**Input for this task:**
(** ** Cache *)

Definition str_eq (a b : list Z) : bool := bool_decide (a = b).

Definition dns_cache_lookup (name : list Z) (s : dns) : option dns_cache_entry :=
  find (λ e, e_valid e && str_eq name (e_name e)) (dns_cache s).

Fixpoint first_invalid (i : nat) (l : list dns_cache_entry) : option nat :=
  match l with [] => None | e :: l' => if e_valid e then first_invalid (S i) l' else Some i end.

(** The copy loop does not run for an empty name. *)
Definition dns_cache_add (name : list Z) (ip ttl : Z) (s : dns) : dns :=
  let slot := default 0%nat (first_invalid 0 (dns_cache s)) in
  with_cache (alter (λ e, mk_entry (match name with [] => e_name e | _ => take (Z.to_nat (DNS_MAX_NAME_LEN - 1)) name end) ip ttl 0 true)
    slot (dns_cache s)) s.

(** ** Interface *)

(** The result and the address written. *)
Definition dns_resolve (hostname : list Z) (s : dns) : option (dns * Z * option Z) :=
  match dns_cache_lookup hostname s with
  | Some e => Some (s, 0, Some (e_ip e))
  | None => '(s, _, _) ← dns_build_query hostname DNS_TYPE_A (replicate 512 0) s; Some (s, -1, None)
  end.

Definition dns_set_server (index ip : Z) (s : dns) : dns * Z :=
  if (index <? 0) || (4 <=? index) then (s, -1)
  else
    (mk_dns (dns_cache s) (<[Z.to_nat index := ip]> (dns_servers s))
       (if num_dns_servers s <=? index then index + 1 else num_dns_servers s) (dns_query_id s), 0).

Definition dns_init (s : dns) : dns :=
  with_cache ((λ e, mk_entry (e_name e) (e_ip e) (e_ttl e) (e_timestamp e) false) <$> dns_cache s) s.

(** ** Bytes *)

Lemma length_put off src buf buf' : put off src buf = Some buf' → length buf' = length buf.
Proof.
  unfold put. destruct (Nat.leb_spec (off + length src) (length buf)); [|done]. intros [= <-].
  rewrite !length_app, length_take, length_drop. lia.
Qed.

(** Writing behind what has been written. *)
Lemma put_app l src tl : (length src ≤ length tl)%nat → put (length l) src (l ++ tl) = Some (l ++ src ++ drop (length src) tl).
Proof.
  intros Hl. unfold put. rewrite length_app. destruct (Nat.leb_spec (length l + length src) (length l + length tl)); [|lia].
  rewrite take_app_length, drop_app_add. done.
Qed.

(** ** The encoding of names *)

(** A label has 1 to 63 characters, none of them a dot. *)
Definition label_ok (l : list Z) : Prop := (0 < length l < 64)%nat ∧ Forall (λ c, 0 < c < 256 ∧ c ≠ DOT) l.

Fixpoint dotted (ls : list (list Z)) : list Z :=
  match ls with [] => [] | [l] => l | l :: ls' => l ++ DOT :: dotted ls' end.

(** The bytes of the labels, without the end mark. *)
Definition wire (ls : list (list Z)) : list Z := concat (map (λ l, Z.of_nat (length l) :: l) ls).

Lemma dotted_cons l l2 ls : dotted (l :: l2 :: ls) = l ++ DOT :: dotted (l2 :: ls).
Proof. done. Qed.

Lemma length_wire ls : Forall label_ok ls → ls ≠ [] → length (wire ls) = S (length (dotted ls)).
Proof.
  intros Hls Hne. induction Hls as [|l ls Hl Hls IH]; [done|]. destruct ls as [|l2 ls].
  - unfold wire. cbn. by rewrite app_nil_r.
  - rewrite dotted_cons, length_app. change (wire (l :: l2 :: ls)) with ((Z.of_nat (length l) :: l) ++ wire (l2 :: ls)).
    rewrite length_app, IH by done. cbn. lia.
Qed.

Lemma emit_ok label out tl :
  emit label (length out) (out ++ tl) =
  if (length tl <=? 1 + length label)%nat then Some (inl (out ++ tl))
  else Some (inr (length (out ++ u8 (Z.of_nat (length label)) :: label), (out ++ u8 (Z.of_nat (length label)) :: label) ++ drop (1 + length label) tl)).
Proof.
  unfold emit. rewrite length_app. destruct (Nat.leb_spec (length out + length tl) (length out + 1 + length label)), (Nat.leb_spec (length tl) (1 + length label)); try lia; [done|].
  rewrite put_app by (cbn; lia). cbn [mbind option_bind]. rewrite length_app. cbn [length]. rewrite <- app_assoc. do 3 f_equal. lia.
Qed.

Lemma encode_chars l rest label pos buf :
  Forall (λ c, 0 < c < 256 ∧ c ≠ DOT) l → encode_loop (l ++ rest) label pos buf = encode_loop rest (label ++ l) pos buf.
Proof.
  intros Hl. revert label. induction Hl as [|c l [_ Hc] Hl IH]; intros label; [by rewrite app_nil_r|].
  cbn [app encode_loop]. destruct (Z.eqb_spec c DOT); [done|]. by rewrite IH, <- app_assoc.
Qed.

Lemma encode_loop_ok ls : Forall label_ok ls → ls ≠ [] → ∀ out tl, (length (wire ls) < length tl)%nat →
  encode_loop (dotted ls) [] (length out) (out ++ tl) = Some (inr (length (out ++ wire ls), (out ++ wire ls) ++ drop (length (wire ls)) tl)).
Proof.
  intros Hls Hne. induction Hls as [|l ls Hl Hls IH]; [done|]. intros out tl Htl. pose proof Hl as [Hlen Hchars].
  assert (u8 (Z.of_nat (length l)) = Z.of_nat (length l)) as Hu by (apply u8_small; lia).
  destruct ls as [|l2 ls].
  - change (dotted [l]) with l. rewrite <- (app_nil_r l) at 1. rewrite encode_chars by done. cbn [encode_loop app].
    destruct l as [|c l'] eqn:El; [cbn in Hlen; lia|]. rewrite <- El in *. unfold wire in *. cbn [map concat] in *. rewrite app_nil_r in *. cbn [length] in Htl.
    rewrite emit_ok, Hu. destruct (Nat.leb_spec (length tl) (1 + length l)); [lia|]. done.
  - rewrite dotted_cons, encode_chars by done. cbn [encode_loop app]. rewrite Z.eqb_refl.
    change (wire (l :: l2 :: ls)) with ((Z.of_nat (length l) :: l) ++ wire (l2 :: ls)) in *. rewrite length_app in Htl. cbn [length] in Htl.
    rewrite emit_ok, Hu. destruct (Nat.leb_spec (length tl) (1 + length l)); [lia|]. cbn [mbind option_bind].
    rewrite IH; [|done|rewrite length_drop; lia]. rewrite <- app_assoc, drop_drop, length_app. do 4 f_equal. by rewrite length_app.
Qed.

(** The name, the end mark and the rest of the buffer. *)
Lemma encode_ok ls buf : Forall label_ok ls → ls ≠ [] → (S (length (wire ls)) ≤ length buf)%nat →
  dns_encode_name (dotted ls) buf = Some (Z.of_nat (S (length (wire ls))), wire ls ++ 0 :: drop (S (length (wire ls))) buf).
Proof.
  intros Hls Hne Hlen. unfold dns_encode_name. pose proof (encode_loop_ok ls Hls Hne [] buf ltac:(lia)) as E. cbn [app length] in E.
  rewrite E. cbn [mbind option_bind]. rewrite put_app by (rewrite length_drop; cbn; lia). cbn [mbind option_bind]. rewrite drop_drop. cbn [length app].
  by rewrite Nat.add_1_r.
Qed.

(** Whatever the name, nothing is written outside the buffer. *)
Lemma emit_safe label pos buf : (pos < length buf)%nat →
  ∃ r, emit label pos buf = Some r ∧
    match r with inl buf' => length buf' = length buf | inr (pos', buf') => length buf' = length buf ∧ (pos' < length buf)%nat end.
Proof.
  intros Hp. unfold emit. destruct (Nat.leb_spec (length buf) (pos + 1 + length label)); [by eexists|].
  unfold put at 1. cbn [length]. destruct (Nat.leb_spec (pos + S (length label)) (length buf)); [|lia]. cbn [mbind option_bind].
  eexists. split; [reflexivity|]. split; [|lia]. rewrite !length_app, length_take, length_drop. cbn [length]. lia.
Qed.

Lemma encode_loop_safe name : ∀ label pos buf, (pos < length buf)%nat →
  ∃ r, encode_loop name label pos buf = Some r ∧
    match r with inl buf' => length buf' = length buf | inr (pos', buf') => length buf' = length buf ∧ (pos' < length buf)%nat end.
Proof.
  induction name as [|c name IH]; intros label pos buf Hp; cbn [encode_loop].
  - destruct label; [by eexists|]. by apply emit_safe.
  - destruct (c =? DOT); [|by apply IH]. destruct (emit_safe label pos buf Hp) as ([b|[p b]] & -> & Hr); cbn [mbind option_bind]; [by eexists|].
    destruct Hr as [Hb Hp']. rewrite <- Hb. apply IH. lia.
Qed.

**What to do:** Begin with the line that has "if (length tl" in the listing above and end after the line that has "unfold emit. rewrite"; output those lines exactly.

**Expected answer:**
  if (length tl <=? 1 + length label)%nat then Some (inl (out ++ tl))
  else Some (inr (length (out ++ u8 (Z.of_nat (length label)) :: label), (out ++ u8 (Z.of_nat (length label)) :: label) ++ drop (1 + length label) tl)).
Proof.
  unfold emit. rewrite length_app. destruct (Nat.leb_spec (length out + length tl) (length out + 1 + length label)), (Nat.leb_spec (length tl) (1 + length label)); try lia; [done|].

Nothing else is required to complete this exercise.